Mon meilleur ami, Yann, m'a dit qu'il le connaissait. Il était dans son école primaire. A ce qui parait, Noah a vécu un cauchemar en primaire. Tout le monde lui en voulait. Personne n'a jamais su pourquoi. On le frappait, on volait le contenu de son sac, on lui lançait de la nourriture à la cantine, on le tabassait à la sortie. Même les professeurs lui en voulaient sous prétexte qu'il ne sait que s'attirer des problèmes. Pourtant il était bon élève. Mais à chaque fois qu'il arrivait quelque chose, et que le fautif était Noah. Toujours.

On dirait que tout ceci n'est jamais arrivé vu son sourire qui semble montrer que sa vie était un long fleuve tranquille. Toutes les semaines, deux élèves de la classe doivent mettre les chaises sur les tables le soir. Cette semaine, c'est moi et Noah qui devons le faire. Malheureusement, il devra le faire seul le jeudi. Car je dois être à mon cours de piano à l'heure de la sortie. Le lundi, Noah semblait radieux. Il m'a fait un grand sourire en me remerciant de l'avoir aidé. Ca m'a surpris. Tellement que je suis resté gueule ouverte 5 minutes. Je suis parti du collège. Le mardi soir, il m'a fait la même scène. Je lui ai répondu en disant que c'est moi qui le remercie car c'est lui qui a mis les chaises le plus rapidement et qui a donc mis le plus de chaises. Je lui ai donc dit que c'est lui qui a fait le plus gros du travail t qu'il n'y avait nullement la nécessité de me remercier. Mercredi, comme je ne supporte pas qu'une personne ait plus de travail qu'une autre, je lui ai dit qu'il met les chaises la partie droite de la classe et moi je m'occupe de la partie gauche. Bien sûr, il a fini plus vite que moi. Il me regardait avec un grand sourire. Quand j'ai fini, il m'a dit que je me débrouillais bien. Je lui ai dit avec la voix la plus douce possible que je ne pourrai malheureusement pas l'aider demain soir car j'ai mon cours de piano. Il m'a dit qu'il n'y avait aucun problème.

Le jeudi soir, je lui ai dit au revoir, ce à quoi il m'a répondu avec un grand sourire. Son sourire habituel. Je me suis dépêché d'aller à mon cours de piano. Le bâtiment est juste à côté de mon collège. Quand je suis entré, j'étais surpris de voir qu'il n'y avait personne. J'ai alors demandé à l'homme chargé de l'hygiène des lieux. Il m'a dit que le prof de piano est malade et que je peux retourner chez moi. Je suis sorti et je suis retourné au collège pour aider Noah. Je suis entré.
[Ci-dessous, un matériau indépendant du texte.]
(* ===== verification/Bytes.v ===== *)
(** * Bytes: little-endian values, bit fields, hexadecimal text

    What the parsers of firmware data share: a byte is a Z below 256, a buffer
    a list of them. [le_decode] is a memcpy into an integer followed by
    leXtoh, whatever the byte order of the host. *)

From stdpp Require Import list strings pretty.
From S2P Require Import Prelude.

Declare Scope bytes_scope.
Open Scope bytes_scope.
Infix "≫" := Z.shiftr (at level 35, no associativity) : bytes_scope.
Infix "≪" := Z.shiftl (at level 35, no associativity) : bytes_scope.
Infix ".&" := Z.land (at level 36, left associativity) : bytes_scope.
Infix ".|" := Z.lor (at level 37, left associativity) : bytes_scope.

(** ** Machine words *)

(** The values of an unsigned integer of [w] bits. *)
Definition word (w v : Z) : Prop := 0 ≤ v < 2 ^ w.

(** Arithmetic of unsigned integers wraps. *)
Definition wrap (w v : Z) : Z := v mod 2 ^ w.

Definition u8 (v : Z) : Z := wrap 8 v.
Definition u32 (v : Z) : Z := wrap 32 v.

(** A value converted to [int]. *)
Definition int32 (v : Z) : Z := (v + 2 ^ 31) mod 2 ^ 32 - 2 ^ 31.

#[export] Instance word_dec w v : Decision (word w v).
Proof. unfold word. apply _. Defined.

Lemma wrap_word w v : 0 ≤ w → word w (wrap w v).
Proof. intros. unfold word, wrap. apply Z.mod_pos_bound. lia. Qed.

Lemma wrap_small w v : word w v → wrap w v = v.
Proof. intros. by apply Z.mod_small. Qed.

Lemma word_mono w w' v : 0 ≤ w ≤ w' → word w v → word w' v.
Proof. intros. unfold word in *. assert (2 ^ w ≤ 2 ^ w') by (apply Z.pow_le_mono_r; lia). lia. Qed.

(** A field of [n] bits at bit [s]. *)
Definition bits (s n v : Z) : Z := (v ≫ s) .& Z.ones n.

Lemma bits_word s n v : 0 ≤ n → word n (bits s n v).
Proof.
  intros. unfold bits, word. rewrite Z.land_ones by done. apply Z.mod_pos_bound. lia.
Qed.

(** A masked value stays under its mask. *)
Lemma land_ones_word n v : 0 ≤ n → word n (v .& Z.ones n).
Proof. intros. unfold word. rewrite Z.land_ones by done. apply Z.mod_pos_bound. lia. Qed.

(** A property of the values of a word is checked on each. *)
Lemma word_check (P : Z → bool) w v :
  0 ≤ w → forallb P (map Z.of_nat (seq 0 (Z.to_nat (2 ^ w)))) = true → word w v → P v = true.
Proof.
  intros Hw Hall [H0 H1]. rewrite forallb_forall in Hall. apply Hall.
  apply in_map_iff. exists (Z.to_nat v). split; [lia|]. apply in_seq. lia.
Qed.

(** ** Buffers *)

Abbreviation buffer := (list Z).

Definition bytes_ok (l : buffer) : Prop := Forall (word 8) l.

Fixpoint le_decode (l : buffer) : Z :=
  match l with [] => 0 | b :: l => b + 256 * le_decode l end.

Fixpoint le_encode (n : nat) (v : Z) : buffer :=
  match n with O => [] | S n => v mod 256 :: le_encode n (v / 256) end.

Lemma le_encode_length n v : length (le_encode n v) = n.
Proof. revert v. induction n; intros; cbn; auto. Qed.

Lemma le_encode_ok n v : bytes_ok (le_encode n v).
Proof.
  revert v. induction n; intros v; cbn; constructor; [|apply IHn].
  unfold word. apply Z.mod_pos_bound. lia.
Qed.

Lemma le_decode_word l : bytes_ok l → word (8 * Z.of_nat (length l)) (le_decode l).
Proof.
  unfold word. induction 1 as [|b l Hb Hl IH]; cbn [le_decode length]; [lia|].
  rewrite Nat2Z.inj_succ. unfold word in Hb.
  replace (8 * Z.succ (Z.of_nat (length l))) with (8 + 8 * Z.of_nat (length l)) by lia.
  rewrite Z.pow_add_r by lia. change (2 ^ 8) with 256 in *. nia.
Qed.

Lemma le_decode_encode n v : word (8 * Z.of_nat n) v → le_decode (le_encode n v) = v.
Proof.
  unfold word. revert v. induction n as [|n IH]; intros v Hv; cbn [le_decode le_encode].
  - change (2 ^ _) with 1 in Hv. lia.
  - rewrite IH.
    + pose proof (Z.div_mod v 256). lia.
    + rewrite Nat2Z.inj_succ in Hv.
      replace (8 * Z.succ (Z.of_nat n)) with (8 + 8 * Z.of_nat n) in Hv by lia.
      rewrite Z.pow_add_r in Hv by lia. change (2 ^ 8) with 256 in Hv.
      split; [apply Z.div_pos; lia|]. apply Z.div_lt_upper_bound; lia.
Qed.

Lemma le_encode_decode l : bytes_ok l → le_encode (length l) (le_decode l) = l.
Proof.
  induction 1 as [|b l Hb Hl IH]; cbn [le_decode length le_encode]; [done|].
  unfold word in Hb. change (2 ^ 8) with 256 in Hb.
  replace (b + 256 * le_decode l) with (le_decode l * 256 + b) by lia.
  rewrite Z.div_add_l, (Z.div_small b), Z.add_0_r by lia.
  rewrite Z.add_comm, Z.mod_add, Z.mod_small by lia. by rewrite IH.
Qed.

Lemma bytes_ok_app l k : bytes_ok (l ++ k) ↔ bytes_ok l ∧ bytes_ok k.
Proof. apply Forall_app. Qed.

Lemma bytes_ok_take n l : bytes_ok l → bytes_ok (take n l).
Proof. apply Forall_take. Qed.

Lemma bytes_ok_drop n l : bytes_ok l → bytes_ok (drop n l).
Proof. apply Forall_drop. Qed.

Create HintDb bytes.
#[export] Hint Resolve le_encode_ok bytes_ok_take bytes_ok_drop : bytes.

(** ** Values in sequence *)

(** A buffer cut into pieces of [k] bytes, the last one possibly shorter. *)
Fixpoint chunks_fuel (fuel k : nat) (l : buffer) : list buffer :=
  match fuel, l with
  | S fuel, _ :: _ => take k l :: chunks_fuel fuel k (drop k l)
  | _, _ => []
  end.

(** The pieces are as many as the loop [for (i = 0; i < size; i += k)] visits. *)
Definition chunks (k : nat) (l : buffer) : list buffer := chunks_fuel (length l) k l.

Lemma chunks_fuel_enough n m k l :
  (0 < k)%nat → (length l ≤ n)%nat → (length l ≤ m)%nat →
  chunks_fuel n k l = chunks_fuel m k l.
Proof.
  intros Hk. revert m l. induction n as [|n IH]; intros [|m] [|b l] Hn Hm;
    cbn in *; try done; try lia.
  f_equal. apply IH; rewrite length_drop; cbn; lia.
Qed.

Lemma concat_chunks k l : (0 < k)%nat → concat (chunks k l) = l.
Proof.
  intros Hk. unfold chunks. remember (length l) as n eqn:Hn. revert l Hn.
  assert (H : ∀ l, (length l ≤ n)%nat → concat (chunks_fuel n k l) = l).
  { induction n as [|n IH]; intros [|b l] Hl; cbn in *; try done; [lia|].
    rewrite IH by (rewrite length_drop; cbn; lia). apply take_drop. }
  intros l ->. by apply H.
Qed.

Lemma chunks_cons k (l : buffer) : (0 < k)%nat → l ≠ [] → chunks k l = take k l :: chunks k (drop k l).
Proof.
  intros Hk. destruct l as [|b l]; [done|]. intros _. unfold chunks at 1. cbn [length chunks_fuel]. f_equal.
  apply chunks_fuel_enough; [done| |done]. rewrite length_drop. cbn. lia.
Qed.

Lemma chunks_concat k ls :
  (0 < k)%nat → Forall (λ l, length l = k) ls → chunks k (concat ls) = ls.
Proof.
  intros Hk. induction 1 as [|l ls Hl Hls IH]; [done|].
  unfold chunks in *. cbn [concat]. destruct l as [|b l]; [cbn in Hl; lia|].
  cbn [app length chunks_fuel].
  rewrite app_comm_cons, take_app_length', drop_app_length' by done. f_equal.
  rewrite (chunks_fuel_enough _ (length (concat ls))); [done..| |lia].
  rewrite length_app. lia.
Qed.

(** ** Text *)

Definition hex_digit (v : Z) : string :=
  match v with
  | 0 => "0" | 1 => "1" | 2 => "2" | 3 => "3" | 4 => "4" | 5 => "5" | 6 => "6" | 7 => "7"
  | 8 => "8" | 9 => "9" | 10 => "A" | 11 => "B" | 12 => "C" | 13 => "D" | 14 => "E"
  | _ => "F"
  end%string.

Definition hex_digit_lower (v : Z) : string :=
  match v with
  | 10 => "a" | 11 => "b" | 12 => "c" | 13 => "d" | 14 => "e" | 15 => "f"
  | _ => hex_digit v
  end%string.

(** A value of at most [n] digits, padded with zeros to [n]. *)
Fixpoint format_digits (digit : Z → string) (n : nat) (v : Z) : string :=
  match n with
  | O => ""
  | S n => (format_digits digit n (v / 16) +:+ digit (v mod 16))%string
  end.

(** [std::format] with 0nX and with 0nx. *)
Definition format_hex : nat → Z → string := format_digits hex_digit.
Definition format_hex_lower : nat → Z → string := format_digits hex_digit_lower.

Example format_hex_ex : format_hex 4 0x4801 = "4801"%string.
Proof. reflexivity. Qed.
(** The bytes of a header. *)
Definition parse_header (input : buffer) : StructureHeader :=
  mkStructureHeader (take 4 input) (take 2 (drop 4 input)) (take 2 (drop 6 input))
    (take 4 (drop 8 input)) (take 20 (drop 12 input)).

(** [debug_token/tlv/tlv_decoder.cpp:231-281 Structure::decode] What was stored
    before an exception stays stored. *)
Definition decode (input : buffer) (s : Structure) : res TlvError () * Structure :=
  if decide (length input < structure_header_size)%nat then
    (Throw (StructureShorterThanHeader (length input)), s) else
  let header := parse_header input in
  let s := mkStructure (Some header) (st_data s) in
  if decide (sh_identifier header ≠ TLV_IDENTIFIER) then
    (Throw (InvalidIdentifier (sh_identifier header)), s) else
  let expectedSize := le_decode (sh_size header) + Z.of_nat structure_header_size in
  if decide (expectedSize ≠ Z.of_nat (length input)) then
    (Throw (InvalidHeaderSize expectedSize (Z.of_nat (length input))), s) else
  let '(r, data) := decode_items (drop structure_header_size input) (st_data s) in
  let s := mkStructure (st_header s) data in
  match r with
  | Throw e => (Throw e, s)
  | Ok _ => if decide (data = ∅) then (Throw StructureEmpty, s) else (Ok (), s)
  end.

(** [debug_token/tlv/tlv_decoder.cpp:226-229 Structure::Structure] *)
Definition Structure_make (input : buffer) : res TlvError Structure :=
  let '(r, s) := decode input empty_structure in
  match r with Ok _ => Ok s | Throw e => Throw e end.

(** [debug_token/tlv/tlv_decoder.cpp:283-287 Structure::getVersion] Reading
    through the null pointer of a structure never decoded is undefined. *)
Definition getVersion (s : Structure) : option (Z * Z) :=
  h ← st_header s; Some (le_decode (sh_versionMajor h), le_decode (sh_versionMinor h)).

(** [debug_token/tlv/tlv_decoder.cpp:289-296 Structure::getTypes] A std::map is
    traversed in the order of its keys. *)
Definition getTypes (s : Structure) : list Z :=
  merge_sort Z.le (map_to_list (st_data s)).*1.

(** [debug_token/tlv/tlv_decoder.cpp:298-306 Structure::get] *)
Definition get (type : Z) (s : Structure) : res TlvError Item :=
  match st_data s !! type with
  | Some it => Ok it
  | None => Throw (ItemNotFound type)
  end.

(** ** Error codes *)

(** [debug_token/tlv/error.h:67-91 Error::to_string] with the values of
    [ErrorCode]. *)
Definition Error_to_string (code : Z) : string :=
  match code with
  | 0x1000 => "Internal error"
  | 0x1001 => "Invalid format"
  | 0x1002 => "Signature verification failed"
  | 0x1003 => "Invalid nonce"
  | 0x1004 => "Invalid lifecycle state"
  | 0x1005 => "Unsupported type"
  | 0x1006 => "Storage error"
  | 0x1007 => "Ratchet check failed"
  | 0x1008 => "Device internal error"
  | 0x1009 => "Feature disabled"
  | 0x100A => "Feature disabled by policy"
  | 0x100B => "Firmware version mismatch"
  | 0x100C => "Invalid serial number"
  | 0x100D => "Invalid PSID"
  | 0x100E => "Token already installed"
  | 0x100F => "Token not installed"
  | 0x1010 => "Token hash verification failed"
  | _ => "Unknown error code: " +:+ format_hex_lower 4 code
  end%string.

(** ** The grammar of containers *)

Record Container := mkContainer {
  c_versionMajor : Z;
  c_versionMinor : Z;
  c_reserved : buffer;
  c_items : list (Z * buffer);
}.

Definition serialize_item (i : Z * buffer) : buffer :=
  le_encode 2 i.1 ++ le_encode 2 (Z.of_nat (length i.2)) ++ i.2.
J'allais dire "Mon prof est malade, je reste pour t'aider." mais ma bouche est restée ouverte quand j'ai vu que la classe était chaotique. Les chaises étaient par terre. Dans le désordre le plus total. J'allais demander à Noah ce qui s'était passer. Il s'est mis à chuchoter avant que je ne pose ma question "Ca n'arrêtera pas...". Je voulais m'approcher mais il crié "PARS !". Je suis parti en courant. Le vendredi soir, je suis allé l'aider avec les chaises mais il m'a demandé de le laisser. Je suis alors parti.

Noah ne souriait plus. On dirait qu'il était en dépression. Ma bande est allée tabasser Noah. Je ne leur ai rien dit. Je ne voulais pas me faire rejeter. Ca continuait. Tous les jours, Noah rentrait chez lui le visage ensanglanté. Je suis allé voir le professeur principal. Il m'a dit de ne pas m'en occuper. De ne pas entrer dans leur jeu. J'étais furax. La semaine qui a suivi, Noah était absent. Toute la semaine. 2 semaines après cette semaine d'absence, la directrice est allé dans notre classe avec une tête d'enterrement. Je me souviens de ce qu'elle a dit tellement ça m'a marqué "Nous avons la tristesse de vous informer que Noah s'est suicidé il y a deux semaines par pendaison". J'étais sous le choc. Pourquoi ceci est arrivé ? L'année s'est terminée. Je n'ai plus jamais entendu parler de Noah. Jusqu'à ce que Yann m'envoie un message sur mon téléphone. Il a dit qu'il vu Noah de dos chez lui. Il l'a appelé et l'alarme incendie a retenti. Pourtant, pas de fumer. Pas de feu, pas d'odeur de cramé.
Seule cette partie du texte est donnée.